Real life collisions between THE Chinese government and Chinese artists and intellectuals are plentiful: last week China sentenced Ilham Tohti, a moderate economist to life in prison for "separatism." Before this came the 11-year jail sentence given to Nobel Peace Prize laureate Liu Xiaobo on charges of "subversion." Three years ago, the internationally famous Chinese artist Ai Weiwei was arrested at Beijing airport and imprisoned for 81 days for "tax evasion."

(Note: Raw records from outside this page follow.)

(** * PortScanner: the scanning engine [scan_ips]

    A shallow embedding of [scan_ips] as it is written in
    [PortScanner.py] (English messages) and in its Spanish copy, and the
    properties of the engine: delivery of the result, cancellation, order of
    discovery, probe count, socket discipline, the verbose switch and the
    equivalence of the two copies.

    The engine is sequential Python: a [try] block with two nested loops,
    three early [return]s and one catch-all handler.  It is modelled in a
    small monad that threads the trace of the calls the engine makes to
    its collaborators (the stop event, the two callbacks, the socket
    library) and carries Python's three ways of leaving a statement. *)

From Stdlib Require Import ZArith List String Ascii Bool Lia DecimalString Sorted.
From Equations Require Import Equations.
Import ListNotations.

Local Open Scope string_scope.
Local Open Scope list_scope.
Local Open Scope Z_scope.

(** ** Exceptions, events, traces *)

(** A Python exception derived from [Exception] (the only ones the handler
    of [scan_ips] catches), identified by the text that [f"{e}"] prints. *)
Record exn : Type := Exception { exn_text : string }.

(** The calls [scan_ips] makes to the outside, in the order it makes them.
    A call is recorded when it is made, whether it returns or raises. *)
Inductive event : Type :=
| IsSet (b : bool)                     (* stop_event.is_set() returned b *)
| AddrText (n : Z)                     (* str(ipaddress.ip_address(n)) *)
| Socket                               (* socket.socket(...) returned a socket *)
| SocketError (e : exn)                (* socket.socket(...) raised e *)
| SetTimeout                           (* sock.settimeout(0.005) *)
| ConnectEx (ip : string) (port : Z) (r : exn + Z)
                                       (* sock.connect_ex((ip, port)): code or raise *)
| Close                                (* sock.close() *)
| Log (line : string)                  (* log_callback(line) *)
| Done (results : list (string * Z)).  (* result_callback(results) *)

Definition world : Type := list event.

(** ** What the engine is given *)

(** The two library modules the engine calls.  [ip_address s] is
    [int(ipaddress.ip_address(s))] or the [ValueError] it raises;
    [ip_text n] is [str(ipaddress.ip_address(n))]; [socket_new k] tells
    whether the [k]-th [socket.socket(...)] of the run raises;
    [connect_ex ip port] is the code [sock.connect_ex((ip, port))] returns,
    or the exception it raises. *)
Record platform : Type := {
  ip_address : string -> exn + Z;
  ip_text : Z -> string;
  socket_new : nat -> option exn;
  connect_ex : string -> Z -> exn + Z
}.

(** [threading.Event] as the engine sees it: the answer of the [k]-th call
    of [is_set()] in the run (another thread may set it at any time). *)
Definition stop_flag : Type := nat -> bool.

(** A callback: given what happened so far and its argument, it returns
    ([None]) or raises. *)
Definition callback (A : Type) : Type := world -> A -> option exn.

Definition results : Type := list (string * Z).

(** ** Control flow *)

(** The [return] statement [scan_ips] leaves by.  Python returns [None] on
    each of them; the tag is kept to tell the paths apart in statements. *)
Inductive path : Type :=
| UsageError            (* start address above end address *)
| Cancelled             (* the stop event was found set *)
| Completed             (* both loops ran to their end *)
| Faulted (e : exn).    (* the handler caught e *)

Inductive control (A : Type) : Type :=
| Normal (a : A)        (* the statement finished *)
| Return (p : path)     (* a return statement was executed *)
| Raise (e : exn).      (* an exception propagates *)
Arguments Normal {A} a.
Arguments Return {A} p.
Arguments Raise {A} e.

Definition M (A : Type) : Type := world -> control A * world.

Definition ret {A} (a : A) : M A := fun w => (Normal a, w).

Definition bind {A B} (m : M A) (k : A -> M B) : M B :=
  fun w =>
    match m w with
    | (Normal a, w') => k a w'
    | (Return p, w') => (Return p, w')
    | (Raise e, w') => (Raise e, w')
    end.

Declare Scope py_scope.
Delimit Scope py_scope with py.
Notation "x <- m ;; k" := (bind m (fun x => k))
  (at level 61, m at next level, right associativity) : py_scope.
Notation "m ;; k" := (bind m (fun _ => k))
  (at level 61, right associativity) : py_scope.
Local Open Scope py_scope.

Definition return_ {A} (p : path) : M A := fun w => (Return p, w).

Definition raise {A} (e : exn) : M A := fun w => (Raise e, w).

Definition emit (ev : event) : M unit := fun w => (Normal tt, w ++ [ev]).

(** [try: body / except Exception as e: handler e].  Every [exn] is an
    [Exception], so the handler gets whatever the body raises; what
    [except Exception] lets pass ([KeyboardInterrupt], [SystemExit]) is
    not an [exn]. *)
Definition try_except {A} (body : M A) (handler : exn -> M A) : M A :=
  fun w =>
    match body w with
    | (Raise e, w') => handler e w'
    | r => r
    end.

(** The end of a [def]: a [return] inside the body ends the call. *)
Definition def (body : M path) : M path :=
  fun w =>
    match body w with
    | (Return p, w') => (Normal p, w')
    | r => r
    end.

(** A call of a library function that returns a value or raises. *)
Definition lift {A} (r : exn + A) : M A :=
  match r with
  | inl e => raise e
  | inr a => ret a
  end.

(** Counters read off the trace: the stop flag and the socket library are
    asked in the order of the calls. *)
Definition is_check (ev : event) : bool :=
  match ev with IsSet _ => true | _ => false end.

Definition is_socket_call (ev : event) : bool :=
  match ev with Socket | SocketError _ => true | _ => false end.

Definition checks (w : world) : nat := List.length (filter is_check w).
Definition socket_calls (w : world) : nat := List.length (filter is_socket_call w).

(** ** The calls *)

Section Calls.
Variable net : platform.
Variable stop_event : stop_flag.
Variable log_callback : option (callback string).
Variable result_callback : option (callback results).

(** [stop_event.is_set()] *)
Definition stop_event_is_set : M bool :=
  fun w => let b := stop_event (checks w) in (Normal b, w ++ [IsSet b]).

(** [if log_callback: log_callback(line)] *)
Definition log_if_callback (line : string) : M unit :=
  match log_callback with
  | Some cb =>
      fun w =>
        match cb w line with
        | None => (Normal tt, w ++ [Log line])
        | Some e => (Raise e, w ++ [Log line])
        end
  | None => ret tt
  end.

(** [if result_callback: result_callback(rs)] *)
Definition result_if_callback (rs : results) : M unit :=
  match result_callback with
  | Some cb =>
      fun w =>
        match cb w rs with
        | None => (Normal tt, w ++ [Done rs])
        | Some e => (Raise e, w ++ [Done rs])
        end
  | None => ret tt
  end.

(** [socket.socket(socket.AF_INET, socket.SOCK_STREAM)] *)
Definition socket_socket : M unit :=
  fun w =>
    match socket_new net (socket_calls w) with
    | None => (Normal tt, w ++ [Socket])
    | Some e => (Raise e, w ++ [SocketError e])
    end.

(** [sock.settimeout(0.005)] *)
Definition sock_settimeout : M unit := emit SetTimeout.

(** [sock.connect_ex((ip, port))] *)
Definition sock_connect_ex (ip : string) (port : Z) : M Z :=
  fun w =>
    let r := connect_ex net ip port in
    match r with
    | inr code => (Normal code, w ++ [ConnectEx ip port r])
    | inl e => (Raise e, w ++ [ConnectEx ip port r])
    end.

(** [sock.close()] *)
Definition sock_close : M unit := emit Close.

(** [str(ipaddress.ip_address(n))] *)
Definition ip_address_str (n : Z) : M string :=
  fun w => (Normal (ip_text net n), w ++ [AddrText n]).
End Calls.

(** Python's [range(lo, hi)] and [str] of an int. *)
Definition range (lo hi : Z) : list Z :=
  map (fun i => lo + Z.of_nat i) (seq 0 (Z.to_nat (hi - lo))).

Definition str_int (n : Z) : string := NilZero.string_of_int (Z.to_int n).

(** ** The engine, English copy ([PortScanner.py]) *)

Module English.
Section Engine.
Variable net : platform.
Variable verbose : bool.
Variable stop_event : stop_flag.
Variable log_callback : option (callback string).
Variable result_callback : option (callback results).

Let is_set := stop_event_is_set stop_event.
Let log := log_if_callback log_callback.
Let result := result_if_callback result_callback.

Definition msg_order : string :=
  "Error: Start IP cannot be greater than end IP.".
Definition msg_stopped : string := "⏹️ Scan stopped by user.".
Definition msg_open (ip : string) (port : Z) : string :=
  ("✓ OPEN port → IP: " ++ ip ++ ", Port: " ++ str_int port)%string.
Definition msg_closed (ip : string) (port : Z) : string :=
  ("  CLOSED port → IP: " ++ ip ++ ", Port: " ++ str_int port)%string.
Definition msg_fault (e : exn) : string :=
  ("❌ Error during scan: " ++ exn_text e)%string.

When I was in China six years ago, I visited sophisticated Swiss-owned art galleries in Beijing in an area called #798; I learned that these galleries were frequently raided and shut down by the authorities. But Chen adds a wrinkle: perhaps #798 is "subversive lite," the government's shrewd co-opting of the provocative. With enough cynicsm it is possible to doubt everything you've ever thought worth protest or outrage. Without it, we fall for every trap Caught springs.
Director Rick Shiomi reveals he is master of the meta-scam as he slyly puts us through the show's paces:
First layer: Caught begins with an onstage art exhibition, a gallery we are invited to walk through before we sit in our theatre seats. The photographs are mostly cliché contemporary rubbish. And then (second layer) we listen to a stunning autobiographical lecture by the artist of these works, Lin Bo (Justin Jain). Then (third layer) the editor of the New Yorker (Ames Adamson) and a naïve journalist (Jessica Dalcanton) try to find out what's true and what's not in Lin Bo's prison story they have just published.
But Chen isn't finished with us, not by a long shot: Part Two piles meta layers on meta layers, including an interview with a famous Chinese artist (the extraordinary Bi Jean Ngo) who manages with twisted deconstructive argument to destroy the curator (Christie Paker). But wait—there are layers and layers yet to be revealed (no spoilers!), some political, some theatrical, some artistic, and some personal. The only truth this play has to offer is that truth is unknowable.
The cast is terrific and the set design (Melpomene Katakalos) is weirdly transformative. "A lie is like a cockroach—if you see one there are a hundred you don't see." Caught is a clever highly theatrical comedy, a spectacular con. Keep your eye out for cockroaches.